Collected data:
- - - - -

(** [assemble()]: the solver after the call, and [K] or the exception.  [K]
    is local until the loop is over, so an exception leaves the solver as
    it was. *)
Definition assemble (s : t) (h : Heap A) : t * result (list (list A)) :=
  let n := n s in
  match scatter h (elements s) (np.zeros2 n n) with
  | Raise e => (s, Raise e)
  | Ok K =>
      ({| nodes := nodes s; elements := elements s; n := n;
          K_full := K;
          F_full := (fun nd => Node.force (node_at h nd)) <$> nodes s;
          fixed := (fun nd => Node.fixed (node_at h nd)) <$> nodes s;
          u_known := (fun nd => if Node.prescribed (node_at h nd)
                                then Node.u_prescribed (node_at h nd)
                                else n0) <$> nodes s |},
       Ok K)
  end.

(** The test [self.K_full.sum() == 0.0] that guards the call of assemble. *)
Definition still_zero (s : t) : bool := neqb (np.sum2 (K_full s)) n0.

(** The body of [for i, nd in enumerate(self.nodes): nd.u = float(u[i])] *)
Definition store_u (u : list A) (x : nat * ref) (h : Heap A) : Heap A * result unit :=
  match np.getitem u (Z.of_nat x.1) with
  | Ok v => (update_node h x.2 (fun nd => Node.set_u nd v), Ok tt)
  | Raise e => (h, Raise e)
  end.

(** The body of [for e in self.elements: e.axial = e.axial_force(u)] *)
Definition store_axial (u : list A) (e : ref) (h : Heap A) : Heap A * result unit :=
  match SpringElement.axial_force h (elem_at h e) u with
  | Ok f => (update_elem h e (fun x => Elem.set_axial x f), Ok tt)
  | Raise e => (h, Raise e)
  end.
(** The save effect writes the session of the selected category. *)
Lemma save_holds_own (key : string) (st : state) (it : item) :
  key ≠ "" → selectedCategory st = JStr key → writable it →
  holds_entry key (session_doc st) (save_effect st it).
Proof.
  intros Hkey Hcat Hwritable.
  assert (Htruthy : truthy (selectedCategory st) = true).
  { rewrite Hcat. simpl. by destruct (String.eqb_spec key ""). }
  assert (Hgoal : ∀ (m cats : gmap string json),
            or_default (m !! "categories") (JObj ∅) = JObj cats →
            holds_entry key (session_doc st)
              (match
                 (let m' := <["currentView" := view_doc st]> m in
                  if truthy (selectedCategory st)
                  then categories ← as_object (or_default (m' !! "categories") (JObj ∅));
                       Some (JObj (<["categories" :=
                                       JObj (<[to_key (selectedCategory st) :=
                                               session_doc st]> categories)]> m'))
                  else Some (JObj m'))
               with Some doc => Text doc | None => it end)).
  { intros m cats Hm. cbn zeta. rewrite Htruthy.
    rewrite lookup_insert_ne by done. rewrite Hm.
    cbn [as_object mbind option_bind]. rewrite Hcat. cbn [to_key].
    eexists _, _. split; [reflexivity|].
    split; apply lookup_insert_eq. }
  destruct it as [| | |doc]; cbn [writable] in Hwritable; try contradiction.
  - apply (Hgoal (<["categories" := JObj ∅]> ∅) ∅). by rewrite lookup_insert_eq.
  - apply (Hgoal (<["categories" := JObj ∅]> ∅) ∅). by rewrite lookup_insert_eq.
  - destruct doc as [| | | |m]; try contradiction.
    destruct (m !! "categories") as [v|] eqn:Hv.
    + destruct v as [| | | |cats].
      * apply (Hgoal m ∅). by rewrite Hv.
      * apply (Hgoal m ∅). rewrite Hv. simpl in *. by rewrite Hwritable.
      * apply (Hgoal m ∅). rewrite Hv. simpl in *. by rewrite Hwritable.
      * apply (Hgoal m ∅). rewrite Hv. simpl in *. by rewrite Hwritable.
      * apply (Hgoal m cats). by rewrite Hv.
    + apply (Hgoal m ∅). by rewrite Hv.
Qed.

(** [selectCategory] hands back a held session. *)
Lemma selectCategory_restores (key : string) (saved st : state) (it : item) :
  holds_entry key (session_doc saved) it →
  session_shape (currentQuestion saved) (userAnswers saved) (selectedOption saved) →
  selectedOption saved ≠ JStr "" →
  currentQuestion (selectCategory key it st) = currentQuestion saved
  ∧ userAnswers (selectCategory key it st) = userAnswers saved
  ∧ selectedOption (selectCategory key it st) = selectedOption saved.
Proof.
  intros (m & cats & -> & Hcats & He) ((k & Hk) & (a & Ha & _) & Hsel) Hne.
  unfold selectCategory, getSavedCategoryData.
  cbn [read read_opt]. rewrite Hcats. cbn [read_opt read]. rewrite He.
  cbn [or_default truthy session_doc]. fold (session_doc saved).
  rewrite read_session_index, read_session_answers, read_session_selection.
  rewrite Hk, Ha, or_default_index, (selection_survives _ Hsel Hne).
  by cbn.
Qed.

(** [selectCategory] hands back the index and the answers of a held
    session, and its selection through [|| null]. *)
Lemma selectCategory_rehydrates (key : string) (saved st : state) (it : item) :
  holds_entry key (session_doc saved) it →
  session_shape (currentQuestion saved) (userAnswers saved) (selectedOption saved) →
  currentQuestion (selectCategory key it st) = currentQuestion saved
  ∧ userAnswers (selectCategory key it st) = userAnswers saved
  ∧ selectedOption (selectCategory key it st)
    = or_default (Some (selectedOption saved)) JNull.
Proof.
  intros (m & cats & -> & Hcats & He) ((k & Hk) & (a & Ha & _) & Hsel).
  unfold selectCategory, getSavedCategoryData.
  cbn [read read_opt]. rewrite Hcats. cbn [read_opt read]. rewrite He.
  cbn [or_default truthy session_doc]. fold (session_doc saved).
  rewrite read_session_index, read_session_answers, read_session_selection.
  rewrite Hk, Ha, or_default_index.
  by cbn.
Qed.

Section Switching.

Variables part1Questions part2Questions : list question.

Lemma handle_away (key : string) (i : intent) (it : item) (st st' : state) :
  away_from key st → i ≠ SelectCategory key →
  handle part1Questions part2Questions i it st = Some st' →
  away_from key st'.
Proof.
  intros Haway Hi. destruct i; cbn [handle].
  - intros [= <-]. right. exists categoryKey. split; [congruence|].
    apply selectCategory_view.
  - by intros [= <-].
  - destruct (questions _ _ _); [|discriminate]. cbn [mbind option_bind].
    intros H. apply nextQuestion_category in H. unfold away_from. by rewrite H.
  - intros H. apply prevQuestion_category in H. unfold away_from. by rewrite H.
  - intros H. apply finishQuiz_category in H. unfold away_from. by rewrite H.
  - by intros [= <-].
  - intros [= <-]. by left.
Qed.

Lemma run_away (key : string) (e : json) (intents : list intent)
    (w w' : state * item) :
  away_from key (fst w) → holds_entry key e (snd w) →
  Forall (λ i, i ≠ SelectCategory key) intents →
  run part1Questions part2Questions w intents = Some w' →
  away_from key (fst w') ∧ holds_entry key e (snd w').
Proof.
  revert w. induction intents as [|i rest IH]; intros w Haway Hholds Hall;
    cbn [run].
  - by intros [= <-].
  - inversion Hall as [|? ? Hi Hrest]; subst. unfold step.
    destruct (handle _ _ i (snd w) (fst w)) as [st1|] eqn:Hhandle; [|discriminate].
    cbn [mbind option_bind]. apply IH; cbn [fst snd]; [| |assumption].
    + by eapply handle_away.
    + apply save_keeps_entry; [assumption|]. by eapply handle_away.
Qed.

Lemma run_app (first rest : list intent) (w : state * item) :
  run part1Questions part2Questions w (first ++ rest)%list =
  w' ← run part1Questions part2Questions w first;
  run part1Questions part2Questions w' rest.
Proof.
  revert w. induction first as [|i first IH]; intros w; cbn [run app]; [done|].
  destruct (step _ _ w i); cbn [mbind option_bind]; [apply IH|done].
Qed.

End Switching.
(** A flag is lost when the next token assigns its key without dashes:
    [--key key=value] sets the key to [True], not to the value. *)
Theorem flag_overrides_bare_assignment (k v : string) :
  has_char "=" k = false →
  startswith "--" (String.append k (String "=" v)) = false →
  _parse_config_options
    [String.append "--" k; String.append k (String "=" v)]
  = [(replace_hyphens k, VTrue)].
Proof.
  intros Hk Hdash. unfold _parse_config_options. simpl.
  unfold parse_step at 2. simpl prev.
  rewrite startswith_dashes, slice_dashes, (split_eq_word k Hk). simpl.
  unfold parse_step. rewrite Hdash, (split_eq_assignment k v Hk). simpl.
  unfold _take_prev. simpl. by rewrite !String.eqb_refl.
Qed.

Lemma flag_overrides_bare_assignment_witness :
  _parse_config_options ["--debug"; "debug=1"]%string = [("debug"%string, VTrue)].
Proof.
  apply (flag_overrides_bare_assignment "debug" "1"); reflexivity.
Defined.

End CliProps.

(** ** More on the dependency container *)

Module ContainerMore.
Import Container ContainerProps.

Lemma provide_each_config c calls : _config (provide_each c calls) = _config c.
Proof.
  revert c. induction calls as [|[[key value] lazy] calls IH]; intros c; [done|].
  simpl. unfold provide_each in IH. by rewrite IH, provide_config.
Qed.

(** [require] raises the dependency error exactly when the key is missing:
    from the configuration, for a key of the [config.] namespace; from both
    registries, for any other key.  The error names the key, and the Context
    is left as it was. *)
Theorem require_dependency_error c key k :
  (require c key).1 = Raise (DependencyError k) ↔
  k = key ∧
  if startswith "config." key
  then _config c !! slice_from 7 key = None
  else _container c !! key = None ∧ _providers c !! key = None.
Proof.
  unfold require. destruct (startswith "config." key).
  - destruct (_config c !! slice_from 7 key); simpl; split;
      try (by intros [= ->]); by intros [-> ?].
  - destruct (_container c !! key) as [v|]; simpl.
    { split; [done|]. by intros [_ [? _]]. }
    destruct (_providers c !! key) as [[| | | | |fid [v|exc]]|]; simpl;
      split; try done; try (by intros [_ [_ ?]]);
      try (by intros [= ->]); by intros [-> _].
Qed.

Theorem require_failure_keeps_context c key k :
  (require c key).1 = Raise (DependencyError k) → (require c key).2 = c.
Proof.
  unfold require. destruct (startswith "config." key).
  - by destruct (_config c !! slice_from 7 key).
  - destruct (_container c !! key) as [v|]; [done|].
    by destruct (_providers c !! key) as [[| | | | |fid [v|exc]]|].
Qed.

Lemma require_failure_keeps_context_witness :
  (require (new ∅) "db").2 = new ∅.
Proof.
  apply (require_failure_keeps_context (new ∅) "db" "db"). reflexivity.
Defined.

(** [require] never touches the configuration or the lazy registry, never
    changes or removes a stored value, and stores nothing under any key but
    the one required. *)
Theorem require_preserves c key :
  _config (require c key).2 = _config c ∧
  _providers (require c key).2 = _providers c ∧
  (∀ k v, _container c !! k = Some v →
          _container (require c key).2 !! k = Some v) ∧
  (∀ k, k ≠ key →
        _container (require c key).2 !! k = _container c !! k).
Proof.
  unfold require. destruct (startswith "config." key).
  { by destruct (_config c !! slice_from 7 key). }
  destruct (_container c !! key) as [w|] eqn:Hc; [done|].
  destruct (_providers c !! key) as [[| | | | |fid [v|exc]]|]; simpl;
    try done.
  repeat split.
  - intros k v' Hk. rewrite lookup_insert_ne; [done|]. congruence.
  - intros k Hk. by rewrite lookup_insert_ne.
Qed.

- - - - -

Your task:
Count how many lines in the entries contain "calls", then state that number alone.

Your response:
2